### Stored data
(** The segment with a given checksum field. *)
Definition segment (s : TcpSegment) (sum : Z) : bytes :=
  be 2 (source_port s) ++ be 2 (destination_port s) ++ be 4 (sequence s)
  ++ be 4 (acknowledgment s) ++ [data_offset s; flags s] ++ be 2 (window s) ++ be 2 sum
  ++ [0; 0] ++ options s ++ payload s.
Lemma segment_bytes s c : segment_ok s → sendable s → bytes_ok (segment s c).
Proof.
  intros (?&?&?&?&?&?&?&?) Hs. destruct (data_offset_eq s Hs) as (_&_&_&?). unfold segment.
  repeat apply bytes_ok_app; try apply bytes_ok_be; try assumption; octets.
Qed.
Lemma segment_length s c : len (segment s c) = 20 + len (options s) + len (payload s).
Proof. unfold segment. lens. Qed.

(** The pseudoheader and the segment up to the checksum field. *)
Definition covered (src dst : Z) (s : TcpSegment) : bytes :=
  be 4 src ++ be 4 dst ++ [0; 6] ++ be 2 (20 + len (options s) + len (payload s))
  ++ be 2 (source_port s) ++ be 2 (destination_port s) ++ be 4 (sequence s)
  ++ be 4 (acknowledgment s) ++ [data_offset s; flags s] ++ be 2 (window s).
Lemma pseudoheader_eq src dst bs :
  len bs ≤ 65535 →
  pseudoheader src dst bs = Ok ((be 4 src ++ be 4 dst ++ [0; 6] ++ be 2 (len bs)) ++ bs).
Proof. intros. unfold pseudoheader, try_from, U16_MAX. decide_ifs. cbn [ok_or or_err]. by rewrite bind_Ok, <-!app_assoc. Qed.
Lemma pseudo_segment src dst s c :
  sendable s →
  pseudoheader src dst (segment s c)
  = Ok (covered src dst s ++ be 2 c ++ [0; 0] ++ options s ++ payload s).
Proof.
  intros (_&_&_&Hl). rewrite pseudoheader_eq by (rewrite segment_length; lia).
  rewrite segment_length. unfold covered, segment. by rewrite <-!app_assoc.
Qed.
Lemma segment_sum src dst s :
  segment_ok s → sendable s →
  ∃ c, u16 c
    ∧ @checksum TcpPacketError (covered src dst s ++ be 2 0 ++ [0; 0] ++ options s ++ payload s) = Ok c
    ∧ @checksum TcpPacketError (covered src dst s ++ be 2 c ++ [0; 0] ++ options s ++ payload s) = Ok 0.
Proof.
  intros Hs Hl. pose proof Hs as (?&?&?&?&?&?&?&?). destruct (data_offset_eq s Hl) as (_&_&_&?).
  assert (Hb : bytes_ok (covered src dst s ++ [0; 0] ++ [0; 0] ++ options s ++ payload s)).
  { unfold covered. repeat apply bytes_ok_app; try apply bytes_ok_be; try assumption; octets. }
  assert (Hn : len (covered src dst s ++ [0; 0] ++ [0; 0] ++ options s ++ payload s) ≤ MAX_SUMMED).
  { destruct Hl as (_&_&_&Hl). unfold covered, MAX_SUMMED. lens. }
  destruct (@checksum_spec TcpPacketError _ Hb Hn) as (c & Hc & Hr & _). exists c.
  split; [done|]. split; [exact Hc|].
  exact (checksum_insert (covered src dst s) _ c Hb Hn eq_refl Hc).
Qed.

Lemma segment_encode_eq src dst s :
  segment_ok s → sendable s →
  ∃ c, segment_encode s src dst = Ok (segment s c)
    ∧ @checksum TcpPacketError (covered src dst s ++ be 2 c ++ [0; 0] ++ options s ++ payload s) = Ok 0.
Proof.
  intros Hs Hl. destruct (segment_sum src dst s Hs Hl) as (c & Hr & Hc & Hz). exists c.
  split; [|exact Hz]. pose proof (pseudo_segment src dst s 0 Hl) as Hp.
  destruct (data_offset_eq s Hl) as (Ho & _). pose proof Hl as (H40 & Hm & Hopt & Hlen).
  assert (0 ≤ len (options s)) by lens. assert (0 ≤ len (payload s)) by lens.
  unfold segment_encode, checked_add, U64_MAX. rewrite Hm. decide_ifs. rewrite Hopt, bind_Ok. cbn [negb].
  cbn zeta. decide_ifs. cbn [ok_or]. rewrite bind_Ok, Ho.
  replace (Z.to_nat (20 + len (options s) + len (payload s)))
    with (20 + (length (options s) + length (payload s)))%nat by lens.
  replace (Z.to_nat (20 + len (options s))) with (20 + length (options s))%nat by lens.
  puts. rewrite take_app_length, (drop_ge _ (length (options s) + length (payload s))) by lens.
  rewrite app_nil_r. unfold segment in Hp. cbn [be app] in Hp. const_bytes. rewrite Hp, bind_Ok.
  cbn [be app] in Hc. const_bytes. rewrite Hc. by puts.
Qed.

(** The accessors of [decode] on an encoded segment. *)
Lemma segment_fields {E} s c :
  segment_ok s →
  @idx E Z (segment s c) 12 = Ok (data_offset s)
  ∧ @slice E Z (segment s c) 18 20 = Ok [0; 0]
  ∧ @u16_at E (segment s c) 0 = Ok (source_port s)
  ∧ @u16_at E (segment s c) 2 = Ok (destination_port s)
  ∧ @u32_at E (segment s c) 4 = Ok (sequence s)
  ∧ @u32_at E (segment s c) 8 = Ok (acknowledgment s)
  ∧ @idx E Z (segment s c) 13 = Ok (flags s)
  ∧ @u16_at E (segment s c) 14 = Ok (window s)
  ∧ @slice E Z (segment s c) 20 (Z.to_nat (20 + len (options s))) = Ok (options s)
  ∧ @slice_from E Z (segment s c) (Z.to_nat (20 + len (options s))) = Ok (payload s).
Proof.
  intros (?&?&?&?&?&?&?&?). pose proof (segment_length s c) as Hn.
  assert (Hpre : ∃ pre, segment s c = pre ++ options s ++ payload s ∧ length pre = 20%nat).
  { exists (take 20 (segment s c)). split; [|done]. done. }
  split_and!.
  9-10: destruct Hpre as (pre & -> & Hpre);
    replace (Z.to_nat (20 + len (options s))) with (length pre + length (options s))%nat by lens.
  9: rewrite slice_ok by lens; rewrite drop_app_length' by lia;
     replace (_ - _)%nat with (length (options s)) by lia; by rewrite take_app_length.
  9: rewrite slice_from_ok, app_assoc by lens; rewrite drop_app_length'; [done|lens].
  2: rewrite slice_ok by lens; done.
  all: clear Hpre; unfold segment; cbn [be app]; read; by rewrite ?of_be_2, ?of_be_4 by lia.
Qed.

Lemma segment_decode_eq src dst s c :
  segment_ok s → sendable s →
  @checksum TcpPacketError (covered src dst s ++ be 2 c ++ [0; 0] ++ options s ++ payload s) = Ok 0 →
  segment_decode src dst (segment s c) = Ok s.
Proof.
  intros Hs Hl Hz. pose proof (pseudo_segment src dst s c Hl) as Hp.
  destruct (data_offset_eq s Hl) as (_ & Ho & Hlow & _). pose proof Hl as (H40 & Hm & Hopt & Hlen).
  destruct (@segment_fields TcpPacketError s c Hs) as (F1&F2&F3&F4&F5&F6&F7&F8&F9&F10).
  unfold segment_decode. assert (0 ≤ len (payload s)) by lens. assert (0 ≤ len (options s)) by lens.
  rewrite segment_length. decide_ifs. rewrite F1, bind_Ok, Ho. cbn zeta. decide_ifs.
  rewrite F9, bind_Ok, Hopt, bind_Ok. cbn [negb]. rewrite F2, bind_Ok, Hlow.
  rewrite bool_decide_true by done. cbn [negb orb Z.eqb]. rewrite Hp, bind_Ok, Hz, bind_Ok.
  cbn [negb Z.eqb]. rewrite F3, bind_Ok, F4, bind_Ok, F5, bind_Ok, F6, bind_Ok, F7, bind_Ok.
  rewrite F8, bind_Ok, bind_Ok, F10, bind_Ok. by destruct s.
Qed.
(* ===== verification/TcpConnection.v ===== *)
(** TCP connections (the [TcpConnection] of
    src/crates/rios-device/src/tcp.rs): the segments an endpoint builds, the
    state machine that consumes them, the part of each application call that
    works on one connection, and retransmission.

    [stream_integrity] composes two endpoints over a network that loses,
    duplicates, delays and reorders segments: what one application has read,
    with what waits to be read, is always a prefix of what the other has
    written, and the end of the stream is only signalled after all of it.
    [tcp_handshake] and [write_delivered] are its liveness side on a
    network that delivers; [retransmission_gives_up] bounds the timer.

    Sequence numbers wrap modulo [2^32]; a subtraction or addition that could
    overflow is an [arith], so that [Panic] is what Rust would do. *)
From S2P Require Import Prelude Wire EventQueue Ipv4 TcpSegment.

Definition MAX_CONNECTIONS : Z := 1024.
Definition RECEIVE_LIMIT : Z := 65535.
Definition MAX_PAYLOAD : Z := 1200.
Definition IDLE_US : Z := 300000000.
Definition TIME_WAIT_US : Z := 120000000.

Record TcpSocket := { local_address : Ipv4Addr; local_port : Z; remote_address : Ipv4Addr; remote_port : Z }.
#[export] Instance TcpSocket_eq_dec : EqDecision TcpSocket.
Proof. solve_decision. Defined.
#[export] Instance TcpSocket_countable : Countable TcpSocket.
Proof.
  refine (inj_countable' (λ s, (local_address s, local_port s, remote_address s, remote_port s))
            (λ '(a, b, c, d), {| local_address := a; local_port := b; remote_address := c; remote_port := d |}) _).
  by intros [].
Defined.

Inductive TcpState :=
| Closed | SynSent | SynReceived | Established | FinWait | CloseWait | LastAck | TimeWait.
#[export] Instance TcpState_eq_dec : EqDecision TcpState.
Proof. solve_decision. Defined.

Inductive TcpError :=
| Packet (e : TcpPacketError) | Missing | State | Busy | Capacity | Endpoint.

#[export] Instance TcpSegment_eq_dec : EqDecision TcpSegment.
Proof. solve_decision. Defined.

Record Outstanding := { pending_segment : TcpSegment; deadline : SimTime; retries : Z }.
#[export] Instance Outstanding_eta : Eta Outstanding := λ o,
  {| pending_segment := pending_segment o; deadline := deadline o; retries := retries o |}.
#[export] Instance Outstanding_eq_dec : EqDecision Outstanding.
Proof. solve_decision. Defined.

Record TcpConnection := {
  state : TcpState;
  retransmissions : Z;
  send_next : Z;
  receive_next : Z;
  peer_window : Z;
  received : bytes;
  outstanding : option Outstanding;
  last_activity : SimTime;
  idle_timeout_us : option Z;
  time_wait_until : option SimTime;
  peer_closed : bool;
  passive : bool
}.
#[export] Instance TcpConnection_eta : Eta TcpConnection := λ c,
  {| state := state c; retransmissions := retransmissions c; send_next := send_next c;
     receive_next := receive_next c; peer_window := peer_window c; received := received c;
     outstanding := outstanding c; last_activity := last_activity c;
     idle_timeout_us := idle_timeout_us c; time_wait_until := time_wait_until c;
     peer_closed := peer_closed c; passive := passive c |}.
#[export] Instance TcpConnection_eq_dec : EqDecision TcpConnection.
Proof. solve_decision. Defined.

Definition is_passive (c : TcpConnection) : bool := passive c.
Definition received_len (c : TcpConnection) : Z := len (received c).

(** [matches!(self.state, Established | CloseWait)]. *)
Definition can_write (c : TcpConnection) : bool :=
  match state c with Established | CloseWait => true | _ => false end.
Definition send_capacity (c : TcpConnection) : Z :=
  if negb (can_write c) || bool_decide (is_Some (outstanding c)) then 0
  else Z.min MAX_PAYLOAD (peer_window c).

Definition connection_new (sequence : Z) (now : SimTime) : TcpConnection :=
  {| state := Closed; retransmissions := 0; send_next := sequence; receive_next := 0;
     peer_window := 65535; received := []; outstanding := None; last_activity := now;
     idle_timeout_us := Some IDLE_US; time_wait_until := None; peer_closed := false;
     passive := false |}.

Section connection.
Context {E : Type}.
Implicit Type c : TcpConnection.

Definition segment c (socket : TcpSocket) (flags : TcpFlags) (payload : bytes) : res E TcpSegment :=
  room ← arith U64_MAX (RECEIVE_LIMIT - len (received c));
  Ok {| source_port := local_port socket; destination_port := remote_port socket;
        sequence := send_next c; acknowledgment := receive_next c; flags := flags;
        window := room `mod` 65536; options := []; payload := payload |}.
(* ===== verification/Ipv6.v ===== *)
(** rios-ipv6: addressing, the fixed header, extension headers and the
    pseudoheader checksum (src/crates/rios-ipv6/src/address.rs and packet.rs).
    An [Ipv6Addr] is its 128-bit value. *)
From S2P Require Import Prelude Wire Text Checksum Prefix.

Abbreviation Ipv6Addr := Z.

(** ** address.rs *)

Inductive AddressError := Prefix | Syntax | NotUnicast.
Record Ipv6InterfaceConfig := { address : Ipv6Addr; prefix_len : Z }.
Record Ipv6Network := { network : Ipv6Addr; network_len : Z }.
#[export] Instance Ipv6Network_eq_dec : EqDecision Ipv6Network.
Proof. solve_decision. Defined.

(** [Ipv6Addr::is_unspecified], [is_multicast] and [is_unicast_link_local]. *)
Definition is_unspecified (a : Ipv6Addr) : bool := a =? 0.
Definition is_multicast (a : Ipv6Addr) : bool := Z.shiftr a 120 =? 0xff.
Definition is_unicast_link_local (a : Ipv6Addr) : bool := Z.land (Z.shiftr a 112) 0xffc0 =? 0xfe80.

Definition mask (length : Z) : Z := mask_bits 128 length.

Definition config_new (address : Ipv6Addr) (prefix_len : Z) : res AddressError Ipv6InterfaceConfig :=
  if 128 <? prefix_len then Err Prefix
  else if is_unspecified address || is_multicast address then Err NotUnicast
  else Ok {| address := address; prefix_len := prefix_len |}.
Definition config_network (c : Ipv6InterfaceConfig) : Ipv6Network :=
  {| network := Z.land (address c) (mask (prefix_len c)); network_len := prefix_len c |}.

Definition network_new (address : Ipv6Addr) (prefix_len : Z) : res AddressError Ipv6Network :=
  if 128 <? prefix_len then Err Prefix
  else Ok {| network := Z.land address (mask prefix_len); network_len := prefix_len |}.
Definition contains (n : Ipv6Network) (address : Ipv6Addr) : bool :=
  Z.land address (mask (network_len n)) =? network n.

(** The identifier of a six-octet [MacAddress]. *)
Definition interface_identifier (m : bytes) : Z :=
  of_be [Z.lxor (nth 0 m 0) 2; nth 1 m 0; nth 2 m 0; 0xff; 0xfe; nth 3 m 0; nth 4 m 0; nth 5 m 0].
Definition link_local (m : bytes) : Ipv6Addr :=
  Z.lor (Z.shiftl 0xfe80 112) (interface_identifier m).
Definition solicited_node (a : Ipv6Addr) : Ipv6Addr :=
  Z.lor 0xff0200000000000000000001ff000000 (Z.land a 0x00ffffff).
Definition multicast_mac (a : Ipv6Addr) : option bytes :=
  if negb (is_multicast a) then None
  else
    let o := be 16 a in
    Some [0x33; 0x33; nth 12 o 0; nth 13 o 0; nth 14 o 0; nth 15 o 0].

(** ** packet.rs *)

Inductive NextHeader :=
| HopByHop | Tcp | Udp | Routing | Fragment | Esp | Authentication | Icmpv6 | NoNextHeader
| DestinationOptions | Ospf | OtherHeader (v : Z).
#[export] Instance NextHeader_eq_dec : EqDecision NextHeader.
Proof. solve_decision. Defined.
Definition NextHeader_from_u8 (value : Z) : NextHeader :=
  if value =? 0 then HopByHop else if value =? 6 then Tcp else if value =? 17 then Udp
  else if value =? 43 then Routing else if value =? 44 then Fragment else if value =? 50 then Esp
  else if value =? 51 then Authentication else if value =? 58 then Icmpv6
  else if value =? 59 then NoNextHeader else if value =? 60 then DestinationOptions
  else if value =? 89 then Ospf else OtherHeader value.
Definition NextHeader_to_u8 (value : NextHeader) : Z :=
  match value with
  | HopByHop => 0 | Tcp => 6 | Udp => 17 | Routing => 43 | Fragment => 44 | Esp => 50
  | Authentication => 51 | Icmpv6 => 58 | NoNextHeader => 59 | DestinationOptions => 60
  | Ospf => 89 | OtherHeader other => other
  end.

Inductive PacketError :=
| Malformed | TooLarge | ExtensionLimit | Fragmented | SecurityHeader
| ParameterProblem (pointer code : Z) (send_icmp : bool).

Record Ipv6Packet := {
  source : Ipv6Addr;
  destination : Ipv6Addr;
  traffic_class : Z;
  flow_label : Z;
  hop_limit : Z;
  next_header : NextHeader;
  payload : bytes
}.
Record UpperLayer := {
  protocol : NextHeader;
  upper_payload : bytes;
  next_header_offset : Z;
  had_fragment_header : bool
}.

Definition ipv6_encode (p : Ipv6Packet) : res PacketError bytes :=
  if (0xfffff <? flow_label p) || (65535 <? len (payload p)) then Err TooLarge
  else
    let first := Z.lor (Z.lor 0x60000000 (Z.shiftl (traffic_class p) 20)) (flow_label p) in
    Ok (be 4 first ++ be 2 (len (payload p) `mod` 2 ^ 16)
        ++ [NextHeader_to_u8 (next_header p); hop_limit p]
        ++ be 16 (source p) ++ be 16 (destination p) ++ payload p).

Definition ipv6_decode (bs : bytes) : res PacketError Ipv6Packet :=
  header ← ok_or (get_slice bs 0 40) Malformed;
  h0 ← idx header 0;
  if negb (Z.shiftr h0 4 =? 6) then Err Malformed
  else
    length ← u16_at header 4;
    payload ← ok_or (get_slice bs 40 (40 + Z.to_nat length)) Malformed;
    source ← slice header 8 24;
    destination ← slice header 24 40;
    h1 ← idx header 1; h2 ← idx header 2; h3 ← idx header 3;
    hop_limit ← idx header 7;
    next ← idx header 6;
    Ok {| source := of_be source; destination := of_be destination;
          traffic_class := Z.lor (Z.shiftl (Z.land h0 15) 4 `mod` 256) (Z.shiftr h1 4);
          flow_label := of_be [0; Z.land h1 15; h2; h3];
          hop_limit := hop_limit; next_header := NextHeader_from_u8 next; payload := payload |}.

(** The [while] loop over the options of one header; every round advances. *)
Fixpoint validate_options_from (fuel : nat) (body : bytes) (base : nat) (multicast : bool) (pos : nat)
    : res PacketError () :=
  if (length body <=? pos)%nat then Ok ()
  else match fuel with
       | O => Panic
       | S fuel =>
           kind ← idx body pos;
           if kind =? 0 then validate_options_from fuel body base multicast (pos + 1)
           else
             size ← ok_or (body !! (pos + 1)%nat) Malformed;
             data ← ok_or (get_slice body (pos + 2) (pos + 2 + Z.to_nat size)) Malformed;
             _ ← (if kind =? 1 then Ok ()
                  else if (kind =? 5) && (len data =? 2) then Ok ()
                  else if kind =? 5 then Err Malformed
                  else if Z.shiftr kind 6 =? 0 then Ok ()
                  else Err (ParameterProblem (Z.of_nat (base + pos) `mod` 2 ^ 32) 2
                              ((Z.shiftr kind 6 =? 2) || ((Z.shiftr kind 6 =? 3) && negb multicast))));
             validate_options_from fuel body base multicast (pos + 2 + Z.to_nat size)
       end.
Definition validate_options (body : bytes) (base : nat) (multicast : bool) : res PacketError () :=
  validate_options_from (length body) body base multicast 2.

(** The [for _ in 0..16] loop of [upper_layer] with its mutable locals. *)
Fixpoint upper_layer_loop (rounds : nat) (p : Ipv6Packet) (offset : nat) (next : NextHeader)
    (next_offset : Z) (had_fragment : bool) : res PacketError UpperLayer :=
  match rounds with
  | O => Err ExtensionLimit
  | S rounds =>
      match next with
      | HopByHop | DestinationOptions | Routing =>
          if bool_decide (next = HopByHop) && negb (offset =? 0)%nat
          then Err (ParameterProblem next_offset 1 true)
          else
            start ← ok_or (get_slice (payload p) offset (offset + 2)) Malformed;
            units ← idx start 1;
            let length := ((Z.to_nat units + 1) * 8)%nat in
            body ← ok_or (get_slice (payload p) offset (offset + length)) Malformed;
            _ ← (if bool_decide (next = Routing)
                 then
                   left ← idx body 3;
                   if negb (left =? 0)
                   then Err (ParameterProblem (Z.of_nat (40 + offset + 2) `mod` 2 ^ 32) 0 true)
                   else Ok ()
                 else validate_options body (40 + offset) (is_multicast (destination p)));
            n ← idx body 0;
            upper_layer_loop rounds p (offset + length) (NextHeader_from_u8 n)
              (Z.of_nat (40 + offset) `mod` 2 ^ 32) had_fragment
      | Fragment =>
          if had_fragment then Err Malformed
          else
            body ← ok_or (get_slice (payload p) offset (offset + 8)) Malformed;
            fragment ← u16_at body 2;
            if negb (Z.land fragment 0xfff9 =? 0) then Err Fragmented
            else
              reserved ← idx body 1;
              b3 ← idx body 3;
              if negb (reserved =? 0) || negb (Z.land b3 6 =? 0) then Err Malformed
              else
                n ← idx body 0;
                upper_layer_loop rounds p (offset + 8) (NextHeader_from_u8 n)
                  (Z.of_nat (40 + offset) `mod` 2 ^ 32) true
      | Authentication | Esp => Err SecurityHeader
      | NoNextHeader =>
          Ok {| protocol := next; upper_payload := []; next_header_offset := next_offset;
                had_fragment_header := had_fragment |}
      | _ =>
          rest ← slice_from (payload p) offset;
          Ok {| protocol := next; upper_payload := rest; next_header_offset := next_offset;
                had_fragment_header := had_fragment |}
      end
  end.
Definition upper_layer (p : Ipv6Packet) : res PacketError UpperLayer :=
  upper_layer_loop 16 p 0 (next_header p) 6 false.

(** The closure [sum] of [ipv6_checksum]; the 64-bit total cannot overflow for a
    payload that exists in memory, and five rounds fold any 64-bit total. *)
Definition sum (bs : bytes) : Z := foldl Z.add 0 (words bs).
Definition ipv6_checksum {E} (source destination : Ipv6Addr) (protocol : NextHeader) (payload : bytes)
    : res E Z :=
  let length := len payload in
  total ← fold_carry 5 (sum (be 16 source) + sum (be 16 destination) + Z.shiftr length 16
                        + Z.land length 0xffff + NextHeader_to_u8 protocol + sum payload);
  Ok (U16_MAX - total `mod` 2 ^ 16).

(** ** Well-formed values *)

Definition packet_ok (p : Ipv6Packet) : Prop :=
  u128 (source p) ∧ u128 (destination p) ∧ u8 (traffic_class p) ∧ 0 ≤ flow_label p ≤ 0xfffff
  ∧ u8 (hop_limit p) ∧ u8 (NextHeader_to_u8 (next_header p))
  ∧ NextHeader_from_u8 (NextHeader_to_u8 (next_header p)) = next_header p
  ∧ bytes_ok (payload p) ∧ len (payload p) ≤ 65535.
Definition network_ok (n : Ipv6Network) : Prop :=
  u128 (network n) ∧ 0 ≤ network_len n ≤ 128 ∧ network n `mod` 2 ^ (128 - network_len n) = 0.

(** ** Helper lemmas *)

Lemma NextHeader_roundtrip v : NextHeader_to_u8 (NextHeader_from_u8 v) = v.
Proof. unfold NextHeader_from_u8. repeat case_match; cbn; lia. Qed.

(** The first four octets of the header, both ways. *)
Lemma first_word tc fl :
  u8 tc → 0 ≤ fl ≤ 0xfffff →
  Z.lor (Z.lor 0x60000000 (Z.shiftl tc 20)) fl = 6 * 2 ^ 28 + tc * 2 ^ 20 + fl.
Proof.
  intros Ht Hf. change 0x60000000 with (Z.shiftl 0x600 20).
  rewrite <-Z.shiftl_lor, lor_shiftl by lia. change 0x600 with (Z.shiftl 6 8).
  rewrite lor_shiftl by lia. lia.
Qed.
Lemma first_octets tc fl :
  u8 tc → 0 ≤ fl ≤ 0xfffff →
  ∃ h0 h1 h2 h3,
    be 4 (Z.lor (Z.lor 0x60000000 (Z.shiftl tc 20)) fl) = [h0; h1; h2; h3]
    ∧ Z.shiftr h0 4 = 6
    ∧ Z.lor (Z.shiftl (Z.land h0 15) 4 `mod` 256) (Z.shiftr h1 4) = tc
    ∧ of_be [0; Z.land h1 15; h2; h3] = fl.
Proof.
  intros Ht Hf. rewrite first_word by done.
  exists (96 + tc `div` 16), ((tc `mod` 16) * 16 + fl `div` 65536),
    ((fl `div` 256) `mod` 256), (fl `mod` 256).
  rewrite of_be_four, !land_15, !shiftr_4.
  pose proof (Z.div_mod tc 16 ltac:(lia)). pose proof (Z.mod_pos_bound tc 16 ltac:(lia)).
  pose proof (Z.div_mod fl 256 ltac:(lia)). pose proof (Z.mod_pos_bound fl 256 ltac:(lia)).
  pose proof (Z.div_mod (fl `div` 256) 256 ltac:(lia)).
  pose proof (Z.mod_pos_bound (fl `div` 256) 256 ltac:(lia)).
  rewrite Z.div_div in * by lia. change (256 * 256) with 65536 in *.
  set (t1 := tc `div` 16) in *. set (t0 := tc `mod` 16) in *. set (f2 := fl `div` 65536) in *.
  set (f1 := (fl `div` 256) `mod` 256) in *. set (f0 := fl `mod` 256) in *.
  assert (Hb : bytes_ok [96 + t1; t0 * 16 + f2; f1; f0]) by octets.
  assert (Hw : of_be [96 + t1; t0 * 16 + f2; f1; f0] = 6 * 2 ^ 28 + tc * 2 ^ 20 + fl)
    by (rewrite of_be_four; lia).
  split; [rewrite <-Hw; apply (be_of_be _ Hb)|].
  replace (96 + t1) with (t1 + 6 * 16) by lia.
  rewrite Z_div_plus_full, Z_mod_plus_full, (Z.div_small t1 16), (Z.mod_small t1 16) by lia.
  split; [done|].
  replace (t0 * 16 + f2) with (f2 + t0 * 16) by lia.
  rewrite Z_div_plus_full, Z_mod_plus_full, (Z.div_small f2 16), (Z.mod_small f2 16) by lia.
  rewrite Z.shiftl_mul_pow2, (Z.mod_small (t1 * 2 ^ 4)), <-Z.shiftl_mul_pow2, lor_shiftl by lia. lia.
Qed.
Lemma octets_first h0 h1 h2 h3 :
  bytes_ok [h0; h1; h2; h3] → Z.shiftr h0 4 = 6 →
  let tc := Z.lor (Z.shiftl (Z.land h0 15) 4 `mod` 256) (Z.shiftr h1 4) in
  let fl := of_be [0; Z.land h1 15; h2; h3] in
  u8 tc ∧ 0 ≤ fl ≤ 0xfffff
  ∧ be 4 (Z.lor (Z.lor 0x60000000 (Z.shiftl tc 20)) fl) = [h0; h1; h2; h3].
Proof.
  intros Hb H6. pose proof Hb as Hb'. split_octets Hb. cbn zeta.
  rewrite of_be_four, !land_15, !shiftr_4 in *.
  pose proof (Z.div_mod h0 16 ltac:(lia)). pose proof (Z.mod_pos_bound h0 16 ltac:(lia)).
  pose proof (Z.div_mod h1 16 ltac:(lia)). pose proof (Z.mod_pos_bound h1 16 ltac:(lia)).
  rewrite Z.shiftl_mul_pow2, (Z.mod_small (h0 `mod` 16 * 2 ^ 4)), <-Z.shiftl_mul_pow2, lor_shiftl by lia.
  split_wf; [lia | lia |]. rewrite first_word by lia.
  match goal with |- be 4 ?x = _ => replace x with (of_be [h0; h1; h2; h3]) end.
  - apply (be_of_be _ Hb').
  - rewrite of_be_four. lia.
Qed.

### YOUR GOAL
Give only the number of lines in the preceding data that include the word "DestinationOptions".

### ANSWER SECTION
4